Hope for little Verity whose heart could stop at any time

Verity Davy has a tumour that could stop her heart at any time
Verity Davy has a tumour that could stop her heart at any time

Two-year-old Verity’s heart might stop beating at any moment.

“We never know if today will be the day we might lose her.”

Verity with her parents Emily and Russell

Verity with her parents Emily and Russell

Emily and Russel Davy’s blissful family life in Gossops Green was turned into a ‘nightmare’ in January when their little daughter Verity was rushed to hospital.

Worried mother Emily, 32, said: “You could see her heart beating out of her body.”

Doctors found her heart was beating more than 250 times a minute – so fast the machines could not pick it up.

Medical staff managed to slow it down, but an MRI scan revealed the worrying truth.

The tumour makes her heart beat irregularly and could cause it suddenly stop at any time

Emily Davy

Verity has an extremely rare heart tumour called a fibroma.

Emily, who works for Virgin Atlantic at Manor Royal, said: “It has been a nightmare for me and my husband Russell.

“The tumour makes her heart beat irregularly and could cause it suddenly stop at any time.

“We never know if today will be the day we might lose her.”

For Emily and gas engineer Russell, all of this came out of the blue.

Now they have had to pull her out of the nursery she adored and carry a defibrillator everywhere in case her heart stops.

She added: “She’s such a sociable little girl, an absolute treasure.

“If you look at her you would think she’s just a normal two-year-old, but she’s got this heart condition that could kill her at any time.”

However, there is hope for Verity.

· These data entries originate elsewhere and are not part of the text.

(** * TipKoro: the balance-and-subscription consistency core

    A shallow embedding of the request handlers of the repository
    (supabase edge functions [process-donation], [create-subscription],
    [request-withdrawal], [rupantorpay-webhook], and the administrator's
    [handleWithdrawal]) over an explicit ledger store, and the properties
    of the specification that concern them.

    Conventions of the embedding.
    - A JS [number] holding money or a month count is a [Z].
    - A [Date] is its time value, milliseconds since the epoch, a [Z];
      the edge runtime's local time zone is UTC, so the local calendar
      fields of a [Date] are its UTC fields.
    - A [DATE] column ('YYYY-MM-DD') is kept as its day number since the
      epoch; [civil_from_days] reads the year, month and day back.
    - A table is the list of its rows, in insertion order; of a row, the
      columns the handlers read or write are kept.
    - A call of the store client is read by what it spells: [.eq] filters
      and [.single()] yields the row when exactly one matches. A write
      the store refuses returns an [error] and changes nothing.
    - The client the functions import, supabase-js 2.45.0, has no [sql]
      member: [supabaseService.sql`current_amount - ${amount}`], which
      the two balance updates have as the value of [current_amount],
      throws a [TypeError] while the argument of [.update] is evaluated.
      The update is not sent, and the handler's [catch] answers.
    - Whatever a handler obtains from outside (the caller's identity, the
      clock, the gateway's answers, the identifier the store gives a new
      row, whether the store accepts a write) is a field of the handler's
      [World] record, so that a handler is a function of its world, its
      request and the store. *)

From Stdlib Require Import ZArith List String Ascii Bool Lia DecimalString.
From Stdlib Require Import DecimalPos DecimalZ.
Import ListNotations.
Local Open Scope string_scope.
Local Open Scope Z_scope.

(** ** JavaScript strings and numbers *)

Module Js.

(** [t.startsWith(p)] *)
Definition startsWith (t p : string) : bool := String.prefix p t.

(** [s.substring(a, b)] for [a <= b]; both ends are clamped to the length. *)
Definition substring (s : string) (a b : nat) : string :=
  String.substring a (b - a) s.

Definition upper (c : ascii) : ascii :=
  let n := nat_of_ascii c in
  if (97 <=? n)%nat && (n <=? 122)%nat then ascii_of_nat (n - 32) else c.

(** [s.toUpperCase()] on the ASCII range. *)
Fixpoint toUpperCase (s : string) : string :=
  match s with
  | EmptyString => EmptyString
  | String c r => String (upper c) (toUpperCase r)
  end.

(** [`${n}`] and [n.toString()] of an integral number: its decimal digits. *)
Definition toString (n : Z) : string := NilZero.string_of_int (Z.to_int n).

(** [a || b] on strings that may be absent: the empty string is falsy. *)
Definition or_else (a : option string) (b : string) : string :=
  match a with
  | Some x => if String.eqb x "" then b else x
  | None => b
  end.

End Js.

(** ** JavaScript dates *)

Module JsDate.

Definition msPerDay : Z := 86400000.

Definition Day (t : Z) : Z := t / msPerDay.
Definition TimeWithinDay (t : Z) : Z := t mod msPerDay.

(** The day number of year [y], month [m] (1 to 12), day [d], in the
    proleptic Gregorian calendar; [d] may run past the end of the month. *)
Definition days_from_civil (y m d : Z) : Z :=
  let y' := if m <=? 2 then y - 1 else y in
  let era := y' / 400 in
  let yoe := y' - era * 400 in
  let doy := (153 * (if 2 <? m then m - 3 else m + 9) + 2) / 5 + d - 1 in
  let doe := yoe * 365 + yoe / 4 - yoe / 100 + doy in
  era * 146097 + doe - 719468.

(** Months are numbered through the years: month [12 * y + m] is month
    [m] (from 0) of year [y]. [monthStart k] is the day number of its
    first day. *)
Definition monthStart (k : Z) : Z := days_from_civil (k / 12) (k mod 12 + 1) 1.

(** The month a day falls in: an estimate from the mean length of a
    month, then a step back or forth. *)
Definition monthOfDay (n : Z) : Z :=
  let k := (n + 719468) * 4800 / 146097 + 2 in
  if n <? monthStart k then k - 1
  else if monthStart (k + 1) <=? n then k + 1
  else k.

The only problem is it is more than 3000 miles away.

Doctors in Boston in the USA believe they can remove Verity’s tumour and get her heart beating at a normal rate.

The NHS is unable to offer the surgery, Emily said, because it has not seen enough cases.

But the team in Boston has been performing the surgery for many years.

Their extensive experience has helped them achieve a 100 per cent survival rate over the last ten years.

Emily said: “It was amazing to see that they could do it.”

But the cost of the surgery and travel is very high, so the family have been forced to turn to crowdfunding to pay for the life-saving trip.